If you don’t exercise regularly, see if you can choose a form of exercise that sounds fun.  Dance, Zumba, martial arts, yoga, basketball, you name it!  Pick something new that you’ve never tried, and take a class.  I guarantee it, you will feel better!

3.  NUTRITION

How is your diet?  Do you eat a lot of junk food and processed food?  Do you drink soda?

Taking a long hard look at your diet and making improvements will fight fatigue as well.  Sugars, artificial sweeteners, refined flours, and other highly processed ingredients decrease energy levels.  Eating plenty of fresh fruits and vegetables, whole grains, nuts, seeds and healthy fats improve energy immensely.

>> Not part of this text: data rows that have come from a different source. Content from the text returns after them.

(* ===== verification/Packing.v ===== *)
(** * The flit packing protocol

    The host packs Req and RwD messages, the device NDR and DRS messages, by
    the same rules: a flit has four slots, at most two data-less messages
    (Req, NDR), at most one header of a message with data (RwD, DRS), and the
    four data chunks of a header follow it, rolling over to the next flit.
    This file states those rules on the kinds of the slots, independently of
    the two implementations:

    - [wf_flit r ks r'] says that a flit with slots [ks] is legal when [r]
      data chunks are still owed and that [r'] are owed after it;
    - [fill_set] is a specification of the slot-filling loop of
      [FLIT_packer]: the set of results it allows;
    - [consume_rollover] and [process_slots] are the two loops of
      [FLIT_unpacker], which the host and the device share up to the slot
      types and the queues. *)
From Stdlib Require Import ZArith Lia Bool String.
From stdpp Require Import base list gmap.
From S2P Require Import Prelude Flit CxlBuf.

(** [enum round_robin_state] of [include/utils.h] *)
Inductive round_robin_state : Type := rr_R | rr_r | rr_w | rr_W.
#[global] Instance rr_eq_dec : EqDecision round_robin_state.
Proof. solve_decision. Defined.

(** ** Kinds of slots *)
Inductive kind : Type := Plain | Hdr | Dat | Emp | Bad.
#[global] Instance kind_eq_dec : EqDecision kind.
Proof. solve_decision. Defined.
Definition kind_eqb (a b : kind) : bool := bool_decide (a = b).

Lemma kind_eqb_true a b : kind_eqb a b = true <-> a = b.
Proof. apply bool_decide_eq_true. Qed.

(** The message types of one direction of the link, and the opcodes of their
    messages. *)
Class Dialect : Type := {
  plain_ty : slot_type;
  hdr_ty : slot_type;
  plain_op : opcode;
  hdr_op : opcode;
  dialect_ok : plain_ty <> hdr_ty /\ plain_ty <> data /\ plain_ty <> empty /\
               hdr_ty <> data /\ hdr_ty <> empty
}.
Definition m2s_dialect : Dialect := {|
  plain_ty := m2s_req; hdr_ty := m2s_rwd_hdr; plain_op := Req; hdr_op := RwD;
  dialect_ok := ltac:(split_and!; discriminate) |}.
Definition s2m_dialect : Dialect := {|
  plain_ty := s2m_ndr; hdr_ty := s2m_drs_hdr; plain_op := NDR; hdr_op := DRS;
  dialect_ok := ltac:(split_and!; discriminate) |}.

Definition kind_of `{Dialect} (t : slot_type) : kind :=
  if slot_type_eqb t plain_ty then Plain
  else if slot_type_eqb t hdr_ty then Hdr
  else match t with data => Dat | empty => Emp | _ => Bad end.

Definition kinds `{Dialect} (f : flit) : list kind := map kind_of (types f).

Definition count_kind (k : kind) (ks : list kind) : Z := countb (fun x => kind_eqb x k) ks.

Section Kinds.
Context `{Indet} `{Dialect}.
Implicit Types f : flit.

Lemma kind_of_plain t : kind_of t = Plain <-> t = plain_ty.
Proof.
  unfold kind_of. split; [|intros ->; by rewrite slot_type_eqb_refl].
  destruct (slot_type_eqb t plain_ty) eqn:E; [by apply slot_type_eqb_true in E|].
  destruct (slot_type_eqb t hdr_ty); [done|]. by destruct t.
Qed.
Lemma kind_of_hdr t : kind_of t = Hdr <-> t = hdr_ty.
Proof.
  pose proof dialect_ok as (D1 & _). unfold kind_of. split.
  - destruct (slot_type_eqb t plain_ty); [done|].
    destruct (slot_type_eqb t hdr_ty) eqn:E; [by apply slot_type_eqb_true in E|]. by destruct t.
  - intros ->. rewrite slot_type_eqb_refl. by rewrite (proj2 (slot_type_eqb_false _ _)) by congruence.
Qed.
Lemma kind_of_dat t : kind_of t = Dat <-> t = data.
Proof.
  pose proof dialect_ok as (_ & D2 & _ & D4 & _). unfold kind_of. split.
  - destruct (slot_type_eqb t plain_ty); [done|].
    destruct (slot_type_eqb t hdr_ty); [done|]. by destruct t.
  - intros ->. by rewrite !(proj2 (slot_type_eqb_false _ _)) by congruence.
Qed.
Lemma kind_of_emp t : kind_of t = Emp <-> t = empty.
Proof.
  pose proof dialect_ok as (_ & _ & D3 & _ & D5). unfold kind_of. split.
  - destruct (slot_type_eqb t plain_ty); [done|].
    destruct (slot_type_eqb t hdr_ty); [done|]. by destruct t.
  - intros ->. by rewrite !(proj2 (slot_type_eqb_false _ _)) by congruence.
Qed.
(* ===== verification/CxlHost.v ===== *)
(** * The CXL host: state and operations

    [CXLNode] and [CXLHost] of [include/CXLNode.h] and [src/CXLHost.cpp].
    The flit packer, the flit unpacker, the transmitter, the retirement of
    responses and the cycle-skipping predicates, as functions on the state
    record [CXLHost] and the global counters.  The bus the host is connected
    to is an argument and a result of the operations that use it. *)
From Stdlib Require Import ZArith Lia Bool String.
From stdpp Require Import base list gmap.
From S2P Require Import Prelude Flit CxlBuf CxlBus Packing CxlNode.
(* ===== verification/HostPack.v ===== *)
(** * The host's packer respects the packing protocol

    Proofs about [CXLHost::FLIT_packer]: it never violates one of its
    assertions, every flit it hands to the transmit buffer is legal
    ([Packing.wf_flit]) after the flits sent before, and no message is lost
    or duplicated on the way from the virtual channels to the buffer. *)
From Stdlib Require Import ZArith Lia Bool String.
From stdpp Require Import base list gmap.
From S2P Require Import Prelude Flit CxlBuf Samples CxlBus Packing CxlNode CxlHost.

#[local] Existing Instance m2s_dialect.

Lemma kind_req u : kind_of u = Plain <-> u = m2s_req.
Proof. exact (kind_of_plain u). Qed.
Lemma kind_rwd u : kind_of u = Hdr <-> u = m2s_rwd_hdr.
Proof. exact (kind_of_hdr u). Qed.
Section HostPack.
Context `{Indet} (p : CXLParams).

(** ** Searching the virtual channels *)

(** A search moves the round-robin cursor and the statistics counters, and
    may create entries with zero credits. *)
Definition upd (c : nat) (e : gmap Z credits) (t i x : Z) (h : CXLHost) : CXLHost :=
  set_packer_cur_vc c (set_ext_creds e (set_total_credit_checks t
    (set_int_credit_reject_ctr i (set_ext_credit_reject_ctr x h)))).
Definition searched (h h' : CXLHost) : Prop :=
  exists c e t i x, h' = upd c e t i x h /\
    forall d, cred_at e d = cred_at (ext_creds h) d.

Lemma searched_refl h : searched h h.
Proof.
  exists (packer_cur_vc h), (ext_creds h), (total_credit_checks h),
    (int_credit_reject_ctr h), (ext_credit_reject_ctr h). by destruct h.
Qed.

Lemma searched_trans h1 h2 h3 : searched h1 h2 -> searched h2 h3 -> searched h1 h3.
Proof.
  intros (c & e & t & i & x & -> & He) (c' & e' & t' & i' & x' & -> & He').
  exists c', e', t', i', x'. split; [done|]. intros d. rewrite He'. apply He.
Qed.

(** Is the message [m] at the head of a channel eligible for packing? *)
Definition credit_ok (oc : opcode) (h : CXLHost) (d : Z) : bool :=
  match oc with
  | Req => negb (req_credit (cred_at (ext_creds h) d) =? 0) && negb (data_credit (int_cred h) =? 0)
  | RwD => negb (data_credit (cred_at (ext_creds h) d) =? 0) && negb (rsp_credit (int_cred h) =? 0)
  | _ => false
  end.
Definition eligible (tick : Z) (oc : opcode) (h : CXLHost) (m : message) : bool :=
  (delay_vc_to_pack p <=? tick - tick_created (msg_time m)) &&
  match find_interval (address m) (address_intervals h) with
  | Some d => ((device_under_consideration h =? no_device) ||
               (device_under_consideration h =? d)) && credit_ok oc h d
  | None => false
  end.
Definition head_eligible (tick : Z) (oc : opcode) (h : CXLHost) (v : vc_ref) : bool :=
  match q_ (vc_get h v) with m :: _ => eligible tick oc h m | [] => false end.
Definition available (tick : Z) (oc : opcode) (vc : nat -> vc_ref) (h : CXLHost) : bool :=
  existsb (fun j => head_eligible tick oc h (vc j)) (seq 0 NUM_VC).

(** The messages of an array of channels have the expected opcode and an
    address that some device serves. *)
Definition msg_ok (oc : opcode) (h : CXLHost) (m : message) : Prop :=
  opCode m = oc /\ exists d, find_interval (address m) (address_intervals h) = Some d.
Definition vcs_ok (oc : opcode) (vc : nat -> vc_ref) (h : CXLHost) : Prop :=
  forall j, (j < NUM_VC)%nat -> Forall (msg_ok oc h) (q_ (vc_get h (vc j))).

Lemma vc_get_searched h h' v : searched h h' -> vc_get h' v = vc_get h v.
Proof. intros (c & e & t & i & x & -> & _). by destruct v. Qed.

Lemma eligible_searched tick oc h h' m : searched h h' -> eligible tick oc h' m = eligible tick oc h m.
Proof.
  intros (c & e & t & i & x & -> & He). unfold eligible, credit_ok. simpl.
  destruct (find_interval _ _); [|done]. by rewrite He.
Qed.

Lemma head_eligible_searched tick oc h h' v : searched h h' ->
  head_eligible tick oc h' v = head_eligible tick oc h v.
Proof.
  intros Hs. unfold head_eligible. rewrite (vc_get_searched _ _ _ Hs).
  destruct (q_ _); [done|]. by apply eligible_searched.
Qed.

Lemma available_searched tick oc vc h h' : searched h h' ->
  available tick oc vc h' = available tick oc vc h.
Proof.
  intros Hs. unfold available. simpl. by rewrite !(head_eligible_searched _ _ _ _ _ Hs).
Qed.

Lemma vcs_ok_searched oc vc h h' : searched h h' -> vcs_ok oc vc h -> vcs_ok oc vc h'.
Proof.
  intros Hs Hv j Hj. rewrite (vc_get_searched _ _ _ Hs). destruct Hs as (c & e & t & i & x & -> & _).
  by apply Hv.
Qed.

Lemma searched_cur c h : searched h (set_packer_cur_vc c h).
Proof.
  exists c, (ext_creds h), (total_credit_checks h), (int_credit_reject_ctr h),
    (ext_credit_reject_ctr h). by destruct h.
Qed.

Lemma searched_touch d h : searched h (set_ext_creds (cred_touch (ext_creds h) d) h).
Proof.
  exists (packer_cur_vc h), (cred_touch (ext_creds h) d), (total_credit_checks h),
    (int_credit_reject_ctr h), (ext_credit_reject_ctr h).
  split; [by destruct h|]. apply cred_at_touch.
Qed.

Supplements can definitely help with chronic fatigue and the dreaded I-Don’t-Feel-Good disease.  A high-quality multivitamin is the first thing to try, and B complex also helps with energy metabolism.  Hands down, though, my best track record for treating chronic fatigue with supplements involves this one product:  Vitalizer.  I’ve taken it daily for the last 5 years and I don’t think I’ll ever stop!  Check this page for age- and gender-specific supplement suggestions.

So if you’re struggling with fatigue please take a look at these three areas:  sleep, exercise and nutrition.  I bet you’ll find some easy-to-implement steps that will see quick improvements in your energy levels.

QUESTION:  What one area above do you struggle with most?